The input:
(** C7. When the ledger holds one ride with the identifier [id], with any
    rides before and after it, [deleteRide id] leaves the rides before and
    after, unchanged and in their order, the page stays up, and the
    remainder is persisted: read again, the cookie gives that remainder,
    wherever the cookie can hold it (cookies can be used, the encoded
    remainder fits the size limit, the built-in functions round-trip on it,
    and no other cookie reads as the ledger's). *)
Theorem deleteRide_removes_the_record (p : Page)
  (before after : list RideRecord) (r : RideRecord) :
  let rest := map ride_json (before ++ after) in
  rides p = map ride_json (before ++ r :: after) ->
  (forall x, In x (before ++ after) -> ride_id x <> ride_id r) ->
  exists p', deleteRide (ride_id r) p = Ok p'
             /\ rides p' = rest
             /\ mounted p' = mounted p
             /\ forall e,
                  cookie_access (document p) = true ->
                  jar_wf (jar (document p)) = true ->
                  no_shadow (jar (document p)) = true ->
                  encodeURIComponent (JSON_stringify (JArr rest)) = Ok e ->
                  uri_text e = true ->
                  decodeURIComponent e = Ok (JSON_stringify (JArr rest)) ->
                  JSON_parse (JSON_stringify (JArr rest)) = Ok (JArr rest) ->
                  (String.length COOKIE_NAME + String.length e
                   <= cookie_limit)%nat ->
                  readRidesFromCookie (document p') = Ok rest.
Proof.
  intros rest Hrides Huniq.
  rewrite (deleteRide_filters _ _ _ Hrides).
  assert (Hf : filter (fun x => negb (ride_id x =? ride_id r)%string)
                 (before ++ r :: after) = (before ++ after)%list).
  { rewrite filter_app. cbn [filter]. rewrite String.eqb_refl. cbn [negb].
    rewrite <- filter_app. now apply filter_keeps_others. }
  rewrite Hf. fold rest.
  assert (Hrender : StatsPage (query p) rest = Ok tt)
    by apply RideTable_records.
  eexists. split; [reflexivity|].
  rewrite (setRides_commits _ rest p Hrender).
  split; [reflexivity|]. split; [reflexivity|].
  intros e Hacc Hwf Hsh Henc He Hdec Hjson Hlen. cbn [document].
  rewrite (writeRidesToCookie_stores rest (document p) e Hacc Henc He Hlen).
  cbn [after_effect]. now apply read_stored.
Qed.

(* ================================================================== *)
(** * Theorems: the dataset store                                      *)
(* ================================================================== *)

Lemma loadDatasets_never_raises (ls : LocalStorage) :
  exists v, loadDatasets ls = Ok v.
Proof.
  unfold loadDatasets.
  destruct (getItem DATA_KEY ls) as [[text|]|x]; cbn [bind try_catch]; eauto.
  destruct (text =? "")%string; cbn [try_catch]; eauto.
  destruct (JSON_parse text); cbn [try_catch]; eauto.
Qed.

(** C8, on the code.  [saveDatasets] has no handler around [setItem]: with
    storage full it raises a QuotaExceededError, with storage disabled a
    SecurityError, and so does [getDatasets] on its way through
    [prefillDatasets], where the seed was to be the fallback. *)
Theorem saveDatasets_raises (ds : json) :
  saveDatasets ds storage_full = Throw quota_exceeded
  /\ saveDatasets ds storage_disabled = Throw security_error
  /\ getDatasets storage_disabled = Throw security_error.
Proof.
  unfold saveDatasets, setItem. repeat split.
Qed.

(* ================================================================== *)
(** * Theorems: the edit handlers and the old snapshot                 *)
(* ================================================================== *)

Lemma extends_refl (h : heap) : extends h h.
Proof. exists []. now rewrite app_nil_r. Qed.

Lemma extends_alloc (h0 h : heap) (c : cell) :
  extends h0 h -> extends h0 (h ++ [c])%list.
Proof. intros [ext ->]. exists (ext ++ [c])%list. now rewrite app_assoc. Qed.

Lemma update_nth_app_r {A} (l1 l2 : list A) (i : nat) (x : A) :
  (List.length l1 <= i)%nat ->
  update_nth i x (l1 ++ l2)%list = (l1 ++ update_nth (i - List.length l1) x l2)%list.
Proof.
  revert i. induction l1 as [|y l1 IH]; intros i Hi; simpl.
  - now rewrite Nat.sub_0_r.
  - destruct i as [|i]; simpl in *; [lia|]. rewrite IH by lia. reflexivity.
Qed.

Lemma keeps_ret {A} (h0 : heap) (a : A) : keeps h0 (hret a) anything.
Proof. intros h a' h' He H. injection H as <- <-. now split. Qed.

Lemma keeps_bind {A B} (h0 : heap) (c : H A) (k : A -> H B)
  (Q : A -> Prop) (R : B -> Prop) :
  keeps h0 c Q -> (forall a, Q a -> keeps h0 (k a) R) ->
  keeps h0 (hbind c k) R.
Proof.
  intros Hc Hk h b h' He H. unfold hbind in H.
  destruct (c h) as [[a h1]|x] eqn:E; [|discriminate].
  destruct (Hc h a h1 He E) as [He1 HQ].
  exact (Hk a HQ h1 b h' He1 H).
Qed.

Lemma keeps_weaken {A} (h0 : heap) (c : H A) (Q : A -> Prop) :
  keeps h0 c Q -> keeps h0 c anything.
Proof. intros Hc h a h' He H. destruct (Hc h a h' He H). now split. Qed.

Lemma keeps_alloc (h0 : heap) (c : cell) : keeps h0 (alloc c) (fresh h0).
Proof.
  intros h a h' He H. injection H as <- <-. split.
  - now apply extends_alloc.
  - destruct He as [ext ->]. eexists. split; [reflexivity|].
    rewrite length_app. lia.
Qed.

Lemma keeps_get_prop (h0 : heap) (k : string) (v : value) :
  keeps h0 (get_prop k v) anything.
Proof.
  intros h a h' He H. unfold get_prop in H.
  destruct v as [| | |l]; try discriminate;
    try (injection H as <- <-; now split).
  destruct (nth_error h l) as [[|]|]; injection H as <- <-; now split.
Qed.

Lemma keeps_index (h0 : heap) (i : nat) (v : value) :
  keeps h0 (index i v) anything.
Proof.
  intros h a h' He H. unfold index in H.
  destruct v as [| | |l]; try discriminate;
    try (injection H as <- <-; now split).
  destruct (nth_error h l) as [[|]|]; injection H as <- <-; now split.
Qed.

Lemma keeps_elems_of (h0 : heap) (v : value) :
  keeps h0 (elems_of v) anything.
Proof.
  intros h a h' He H. unfold elems_of in H.
  destruct v as [| | |l]; try discriminate.
  destruct (nth_error h l) as [[|]|]; try discriminate.
  injection H as <- <-. now split.
Qed.

Lemma keeps_props_of (h0 : heap) (v : value) :
  keeps h0 (props_of v) anything.
Proof.
  intros h a h' He H. unfold props_of in H.
  destruct v as [| | |l]; try (injection H as <- <-; now split).
  destruct (nth_error h l) as [[|]|]; injection H as <- <-; now split.
Qed.

Lemma keeps_copy_object (h0 : heap) (v : value) :
  keeps h0 (copy_object v) (fresh h0).
Proof.
  unfold copy_object. eapply keeps_bind; [apply keeps_props_of|].
  intros; apply keeps_alloc.
Qed.

Lemma keeps_spread_with (h0 : heap) (v : value) (k : string) (x : value) :
  keeps h0 (spread_with v k x) (fresh h0).
Proof.
  unfold spread_with. eapply keeps_bind; [apply keeps_props_of|].
  intros; apply keeps_alloc.
Qed.

(** An assignment to a property of a fresh object leaves [h0] alone. *)
Lemma keeps_put_prop_fresh (h0 : heap) (o : value) (k : string) (x : value) :
  fresh h0 o -> keeps h0 (put_prop o k x) anything.
Proof.
  intros (l & -> & Hl) h a h' [ext ->] H. unfold put_prop in H.
  destruct (nth_error (h0 ++ ext)%list l) as [[props|]|];
    injection H as <- <-; split; try exact I; try (now exists ext).
  rewrite update_nth_app_r by exact Hl. eexists. reflexivity.
Qed.

Lemma keeps_mapi_H {A B} (h0 : heap) (f : nat -> A -> H B) (l : list A) :
  (forall i x, keeps h0 (f i x) anything) ->
  forall i, keeps h0 (mapi_H f i l) anything.
Proof.
  intros Hf. induction l as [|x l IH]; intros i; cbn [mapi_H].
  - apply keeps_ret.
  - eapply keeps_bind; [apply Hf|]. intros y _.
    eapply keeps_bind; [apply IH|]. intros ys _. apply keeps_ret.
Qed.

Create HintDb frame.

#[local] Hint Resolve keeps_ret keeps_get_prop keeps_index keeps_elems_of
  keeps_props_of keeps_alloc keeps_copy_object keeps_spread_with : frame.

(** One step of a handler: a primitive, then the rest. *)
Ltac frame_step :=
  first
    [ solve [eauto with frame]
    | eapply keeps_weaken; solve [eauto with frame]
    | eapply keeps_bind; [solve [eauto with frame] | intros ? ?] ].

Lemma keeps_addStock (h0 : heap) (datasets : value) :
  keeps h0 (addStock datasets) anything.
Proof. unfold addStock. repeat frame_step. Qed.

Lemma keeps_addLine (h0 : heap) (datasets : value) :
  keeps h0 (addLine datasets) anything.
Proof. unfold addLine. repeat frame_step. Qed.

Lemma keeps_updateStock (h0 : heap) (idx : nat) (field : string)
  (x datasets : value) :
  keeps h0 (updateStock idx field x datasets) anything.
Proof.
  unfold updateStock.
  eapply keeps_bind; [apply keeps_copy_object | intros next Hnext].
  do 2 frame_step.
  eapply keeps_bind.
  { apply keeps_mapi_H. intros i s. destruct (Nat.eqb i idx); repeat frame_step. }
  intros news _. frame_step.
  eapply keeps_bind; [now apply keeps_put_prop_fresh | intros; apply keeps_ret].
Qed.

Required action: Restate exactly the records above from their first line through the line that holds "after, unchanged and", please, including both and leaving out all others.

Reply:
(** C7. When the ledger holds one ride with the identifier [id], with any
    rides before and after it, [deleteRide id] leaves the rides before and
    after, unchanged and in their order, the page stays up, and the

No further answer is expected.